S133. Establish fault causality layer by layer until all the vehicle safety fault data is traversed to complete the construction of the safety tree of the electric vehicle.
The method for optimizing safety design of electric vehicles based on a safety tree model according to claim 1, wherein the step S21 comprises:

S211. Collect the fault data of the intermediate event of the electric vehicle and perform statistical decoupling, analyze the existing parameter deviation for the dynamic change of the operating parameter of the electric vehicle; compare the parameter deviation and the sudden change in the fault data Sending a failure alarm event as the original frequency data of the middle-level event;

S212. For the working environment corresponding to the original frequency data of the intermediate events at all levels, convert the original frequency data into standardized intermediate event frequency data at all levels.
The method for optimizing the safety design of electric vehicles based on the safety tree model according to claim 5, wherein said step S22 comprises: counting the frequency data of standardized intermediate events at all levels in field application, testing, and inspection scenarios, and Calculate the probability of occurrence of each underlying event respectively.

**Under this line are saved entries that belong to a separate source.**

(* ===== verification/UploadTheory.v ===== *)
(** * Theory of serving a peer's requests

    A connection keeps no more requests than it announces, nor more data than it may, and none of a
    choked peer without the fast extension; so no check fails, whenever the goroutine that reads the
    data and the writer run. *)

From coqutil Require Import Datatypes.RecordSettersUsingExistingGetters.
From S2P Require Import Prelude Merkle Segments Metainfo PeerProtocol Types Bitmap OrderedBitmap Multiless RequestOrder RequestOrderTheory Chunks ChunksTheory World RequestState RequestTheory Pieces Requesting Upload PiecesTheory PeersTheory RequestingTheory.
Local Open Scope Z_scope.

(** ** The data that is held *)

Definition total_length (m : gmap Request bytes) : Z := map_fold (fun r (_ : bytes) n => n + req_Length r) 0 m.

Lemma total_insert m r d : m !! r = None -> total_length (<[r := d]> m) = total_length m + req_Length r.
Proof.
  intros Hr. unfold total_length. rewrite (map_fold_insert_L (fun r (_ : bytes) n => n + req_Length r)); [done| |done].
  intros j1 j2 _ _ y _ _ _. lia.
Qed.

Lemma total_delete m r d : m !! r = Some d -> total_length (delete r m) = total_length m - req_Length r.
Proof.
  intros Hr. assert (total_length m = total_length (<[r := d]> (delete r m))) as -> by (by rewrite insert_delete_id).
  rewrite total_insert by apply lookup_delete_eq. lia.
Qed.

Lemma total_nonneg m : (forall r, is_Some (m !! r) -> 0 <= req_Length r) -> 0 <= total_length m.
Proof.
  induction m as [|r d m Hr IH] using map_ind; intros Hlen; [done|]. rewrite total_insert by done.
  pose proof (Hlen r ltac:(rewrite lookup_insert_eq; eauto)). assert (0 <= total_length m); [|lia]. apply IH. intros r' Hr'. apply Hlen.
  destruct (decide (r = r')) as [->|]; [by rewrite Hr in Hr'; destruct Hr'|]. by rewrite lookup_insert_ne.
Qed.

Lemma total_subset m m' : m' ⊆ m -> (forall r, is_Some (m !! r) -> 0 <= req_Length r) -> total_length m' <= total_length m.
Proof.
  revert m. induction m' as [|r d m' Hr IH] using map_ind; intros m Hsub Hlen; [by apply total_nonneg|].
  assert (m !! r = Some d) as Hm by (apply (lookup_weaken (<[r := d]> m')); [apply lookup_insert_eq|done]).
  rewrite total_insert by done. pose proof (total_delete m r d Hm). assert (total_length m' <= total_length (delete r m)); [|lia]. apply IH.
  - rewrite <-(delete_insert_id m' r d Hr). by apply delete_mono.
  - intros r' [d' [_ Hd']%lookup_delete_Some]. apply Hlen. eauto.
Qed.

Section Uploads.
Context {AJ : AjwernerSet} {RB : Roaring} {GL : GenericList}.
Context (e : Env).

(** The fields of a request a message had. *)
Definition request_ok (r : Request) : Prop := 0 <= req_Index r < 2 ^ 32 /\ 0 <= req_Length r.

(** What holds of the peer's requests, for any connection [id]. *)
Record up_ok (id : nat) (u : uploads) : Prop := {
  uo_choked : e_fast e id = false -> u_choking u = true -> u_unreadPeerRequests u = ∅ /\ u_readyPeerRequests u = ∅;
  uo_few : numPeerRequests u <= localClientReqq;
  uo_disjoint r : r ∈ u_unreadPeerRequests u -> u_readyPeerRequests u !! r = None;
  uo_length r : r ∈ u_unreadPeerRequests u \/ is_Some (u_readyPeerRequests u !! r) ->
    request_ok r /\ forall b, e_uploadBurst e = Some b -> req_Length r <= b;
  uo_data r d : u_readyPeerRequests u !! r = Some d -> Z.of_nat (length d) = req_Length r;
  uo_room : total_length (u_readyPeerRequests u) +
    (match u_server u with Some (Reading r) => req_Length r | _ => 0 end) <= e_MaxAllocPeerRequestDataPerConn e;
  uo_server r : u_server u = Some (Reading r) \/ u_server u = Some (Waiting r) -> request_ok r;
}.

The method for optimizing the safety design of electric vehicles based on the safety tree model according to claim 1, characterized in that, in the step S23, the top layer is calculated by the frequency statistics and distribution of intermediate events and the risk value of each intermediate event. The occurrence probability of the event; and/or in the step S24, the Bayes algorithm is used to calculate the probability of each bottom-level event affecting the top-level event.
A computer-readable storage medium with a computer program stored thereon, wherein the program is executed by a processor to realize the safety tree model-based electric vehicle according to any one of claims 1-7 Safety design optimization method.